Se pencher sur les énigmes de la pensée vive.
Boire à la source du savoir.
Crier en silence son amour pour autrui
en sa quintessence.
Réconcilier le grand, le beau, le vrai et le bien.
I
Il y a de ces trucs qui vous donnent foutrement envie d’arrêter tout, puis de prendre la décision irrévocable de quitter votre pays natal pour ne jamais y revenir.
Plaquer père et mère, frères et sœurs, tant le dégoût est insurmontable.
Alors que les gens naissent le cœur sur la main, ils finissent par grandir l’estomac dans les talons, nuit et jour. Par suite, on en arrive même à perdre la foi, quelque pieuse et dévote eût été notre éducation.
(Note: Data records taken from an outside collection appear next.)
(** * hh.ru vacancy loader: a shallow embedding of its ingestion and reports

    The development follows the four source files:
    - [hh_api.py]     the two HTTP calls of class [Hh_Api];
    - [main.py]       [validate_data], [get_vacancies_with_retry],
                      [insert_employers], [insert_vacancies] and the
                      loading block of [main];
    - [db_utils.py]   the schema created by [create_tables];
    - [db_manager.py] the read queries of class [DBManager].

    Python values are a small inductive type, dictionaries are association
    lists, the network is an oracle indexed by the number of requests made so
    far, and the PostgreSQL session is an explicit record threaded through the
    inserting functions.  The records handed to the inserting functions are
    dictionaries, as their annotations [list[dict]] say. *)

From Stdlib Require Import List ZArith QArith String Ascii Bool Lia.
Import ListNotations.
Local Open Scope string_scope.
Local Open Scope Z_scope.

(* ===================================================================== *)
(** ** Python values as decoded from JSON *)
(* ===================================================================== *)

#[warnings="-register-all"]
Inductive pyval : Type :=
| PNone
| PBool (b : bool)
| PInt (n : Z)
| PFloat (q : Q)
| PStr (s : string)
| PList (items : list pyval)
| PDict (entries : list (string * pyval)).

(** A [dict] keeps its entries in order; lookups take the first binding of a
    key. *)
Definition dict : Type := list (string * pyval).

Fixpoint dict_get (d : dict) (key : string) : option pyval :=
  match d with
  | [] => None
  | (k, v) :: rest => if String.eqb k key then Some v else dict_get rest key
  end.

(** [key in d] *)
Definition dict_has (d : dict) (key : string) : bool :=
  match dict_get d key with Some _ => true | None => false end.

(** [d.get(key, default)] *)
Definition get_or (d : dict) (key : string) (default : pyval) : pyval :=
  match dict_get d key with Some v => v | None => default end.

(** [isinstance(v, dict)] *)
Definition isinstance_dict (v : pyval) : bool :=
  match v with PDict _ => true | _ => false end.

(** [del d[key]] for every binding of the key; used to compare a record with
    the same record lacking a field. *)
Fixpoint dict_remove (d : dict) (key : string) : dict :=
  match d with
  | [] => []
  | (k, v) :: rest =>
      if String.eqb k key then dict_remove rest key
      else (k, v) :: dict_remove rest key
  end.

(** [range(n)] *)
Definition range (n : Z) : list Z := map Z.of_nat (seq 0 (Z.to_nat n)).

(* ===================================================================== *)
(** ** Exceptions and log records *)
(* ===================================================================== *)

(** The subclasses of [Exception] that the two API methods can raise. *)
Inductive exn : Type :=
| RequestException      (* requests.get could not complete the call *)
| JSONDecodeError       (* response.json() on a body that is not JSON *)
| AttributeError.       (* .get on a decoded body that is not an object *)

(** One constructor per [logging] call of [main.py]. *)
Inductive log_record : Type :=
| WarnMissingField (field : string) (vacancy_id : pyval)
| WarnRetry (attempt_no retries wait_time : Z)
| ErrFetchVacancies (employer_id : Z) (e : exn)
| ErrInsertEmployer (employer_id : pyval)
| ErrInsertVacancy (vacancy_id : pyval).

(* ===================================================================== *)
(** ** hh_api.py *)
(* ===================================================================== *)

Inductive request : Type :=
| GetEmployer (employer_id : Z)       (* GET /employers/{id} *)
| GetVacancies (employer_id : Z).     (* GET /vacancies?employer_id={id} *)

(** What [requests.get] does: it raises, or it returns a response with a
    status code and a body; [None] is a body that [response.json()] cannot
    decode. *)
Inductive http_result : Type :=
| ConnectionFailed
| Response (status_code : Z) (body : option pyval).

(** The remote side: the answer to the [n]-th request of the process. *)
Definition network : Type := nat -> request -> http_result.

Inductive net_event : Type :=
| Requested (r : request)
| Slept (seconds : Z)
| Logged (l : log_record).

(** The observable history of the fetching phase, oldest event first. *)
Record net_world : Type := mkNet {
  requests_made : nat;
  history : list net_event
}.

Definition net_start : net_world := mkNet 0 [].

Definition record_event (e : net_event) (w : net_world) : net_world :=
  mkNet (requests_made w) (history w ++ [e]).

Definition requests_get (net : network) (r : request) (w : net_world)
  : http_result * net_world :=
  (net (requests_made w) r,
   mkNet (S (requests_made w)) (history w ++ [Requested r])).

Inductive outcome (A : Type) : Type :=
| Returned (a : A)
| Raised (e : exn).
Arguments Returned {A} a.
Arguments Raised {A} e.

(** [response.json()] *)
Definition response_json (body : option pyval) : outcome pyval :=
  match body with
  | Some v => Returned v
  | None => Raised JSONDecodeError
  end.

(** [Hh_Api.get_employer]:
    [response.json() if response.status_code == 200 else {}] *)
Definition get_employer (net : network) (employer_id : Z) (w : net_world)
  : outcome pyval * net_world :=
  match requests_get net (GetEmployer employer_id) w with
  | (ConnectionFailed, w1) => (Raised RequestException, w1)
  | (Response status_code body, w1) =>
      if status_code =? 200 then (response_json body, w1)
      else (Returned (PDict []), w1)
  end.

(** [Hh_Api.get_vacancies]:
    [response.json().get("items", []) if response.status_code == 200 else []] *)
Definition get_vacancies (net : network) (employer_id : Z) (w : net_world)
  : outcome pyval * net_world :=
  match requests_get net (GetVacancies employer_id) w with
  | (ConnectionFailed, w1) => (Raised RequestException, w1)
  | (Response status_code body, w1) =>
      if status_code =? 200 then
        match response_json body with
        | Returned (PDict d) => (Returned (get_or d "items" (PList [])), w1)
        | Returned _ => (Raised AttributeError, w1)
        | Raised e => (Raised e, w1)
        end
      else (Returned (PList []), w1)
  end.

(* ===================================================================== *)
(** ** main.py: get_vacancies_with_retry *)
(* ===================================================================== *)

(** The body of [for attempt in range(retries + 1)], one list element per
    iteration still to run. *)
Fixpoint retry_loop (net : network) (employer_id retries : Z)
  (attempts : list Z) (w : net_world) : pyval * net_world :=
  match attempts with
  | [] => (PList [], w)
  | attempt :: rest =>
      match get_vacancies net employer_id w with
      | (Returned v, w1) => (v, w1)
      | (Raised e, w1) =>
          if attempt <? retries then
            let wait_time := 2 ^ attempt in
            let w2 := record_event
                        (Logged (WarnRetry (attempt + 1) retries wait_time)) w1 in
            retry_loop net employer_id retries rest
                       (record_event (Slept wait_time) w2)
          else
            retry_loop net employer_id retries rest
                       (record_event (Logged (ErrFetchVacancies employer_id e)) w1)
      end
  end.

Definition get_vacancies_with_retry (net : network) (employer_id retries : Z)
  (w : net_world) : pyval * net_world :=
  retry_loop net employer_id retries (range (retries + 1)) w.

(** Projections of the history used by the statements below. *)
Fixpoint sleeps (h : list net_event) : list Z :=
  match h with
  | [] => []
  | Slept s :: rest => s :: sleeps rest
  | _ :: rest => sleeps rest
  end.

Fixpoint count_requests (h : list net_event) : nat :=
  match h with
  | [] => 0%nat
  | Requested _ :: rest => S (count_requests rest)
  | _ :: rest => count_requests rest
  end.

Definition total (l : list Z) : Z := fold_right Z.add 0 l.

(** A single fetch attempt fails in the sense of the specification when the
    call raises or when the response is not a success. *)
Definition spec_attempt_fails (r : http_result) : bool :=
  match r with
  | ConnectionFailed => true
  | Response status_code _ => negb (status_code =? 200)
  end.

(* ===================================================================== *)
(** ** db_utils.py: the schema *)
(* ===================================================================== *)

(** Rows of the two tables of [create_tables].  A column declared [NOT NULL]
    holds a value, any other column an [option].  The surrogate column
    [id SERIAL PRIMARY KEY] is filled by the server and its value is used by
    none of the functions below; it is left out of the rows. *)
Record employer_row : Type := mkEmployer {
  e_employer_id : Z;            (* INT UNIQUE NOT NULL *)
  e_name : string;              (* VARCHAR(255) NOT NULL *)
  e_url : option string         (* VARCHAR(255) *)
}.

Record vacancy_row : Type := mkVacancy {
  v_vacancy_id : Z;             (* INT UNIQUE NOT NULL *)
  v_title : string;             (* VARCHAR(255) NOT NULL *)
  v_salary_from : option Z;     (* INT *)
  v_salary_to : option Z;       (* INT *)
  v_currency : option string;   (* VARCHAR(10) *)
  v_employer_id : option Z;     (* INT REFERENCES employers(employer_id) *)
  v_url : option string         (* VARCHAR(255) *)
}.

Record database : Type := mkDb {
  employers : list employer_row;
  vacancies : list vacancy_row
}.

Definition empty_db : database := mkDb [] [].

Definition int4_min : Z := - 2 ^ 31.
Definition int4_max : Z := 2 ^ 31 - 1.
Definition in_int4 (z : Z) : bool := (int4_min <=? z) && (z <=? int4_max).

(* ===================================================================== *)
(** ** Binding Python values to statement parameters *)
(* ===================================================================== *)

(** The fate of one parameter of an [INSERT]: SQL [NULL], a value of the
    column type, an exception raised by psycopg2 before anything is sent
    (the value cannot be adapted), or an error raised by the server while it
    coerces the literal to the column type. *)
Inductive bound (A : Type) : Type :=
| BNull
| BVal (a : A)
| BClientError
| BServerError.
Arguments BNull {A}.
Arguments BVal {A} a.
Arguments BClientError {A}.
Arguments BServerError {A}.

(** How psycopg2 and the server turn a Python value other than [None] into a
    value of an [INT] or a [VARCHAR(n)] column depends on their versions and
    settings.  The development is parametric in it. *)
Class Driver : Type := {
  adapt_int4 : pyval -> bound Z;
  adapt_varchar : nat -> pyval -> bound string
}.

Section Binding.
Context {D : Driver}.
Du coup, on finit par passer son temps à traverser la rue afin d’éviter de mettre un nom sur la face d’une de nos frangines qui, le visage délibérément tourné ailleurs, se font maquer toute honte bue pendant qu’elles harponnent à longueur de journée des michetons et que nos potes d’enfance sombrent corps et biens dans l’abîme de la toxicomanie et l’alcool.
À ce stade-là, toutes les références sont biffées de la carte et toutes les valeurs, reléguées aux orties.
Entre-temps, l’autre manège continue jusqu’aux Calendes grecques : la queue devant les services sociaux et tout le bazar.
C’est ainsi que l’humiliation est devenue la pitance à laquelle nous sommes réduits à nous repaître au quotidien.
Quant au fond, putain mais qu’est-ce que c’est que ce pays de merde et qu’a-t-il encore à nous offrir en échange, lors même que ce sont nos ancêtres qui l’ont bâti à la sueur de leur front ?
Et nous restons là, le nez en l’air, à persister à y croire, en leur sempiternelle promesse : « Tu gagneras ta vie à la sueur de ton front »…
On s’enfonce le doigt dans l’œil jusqu’au coude, ouais !
Des conneries !
Même à la sueur de notre front, nous ne gagnons plus notre vie.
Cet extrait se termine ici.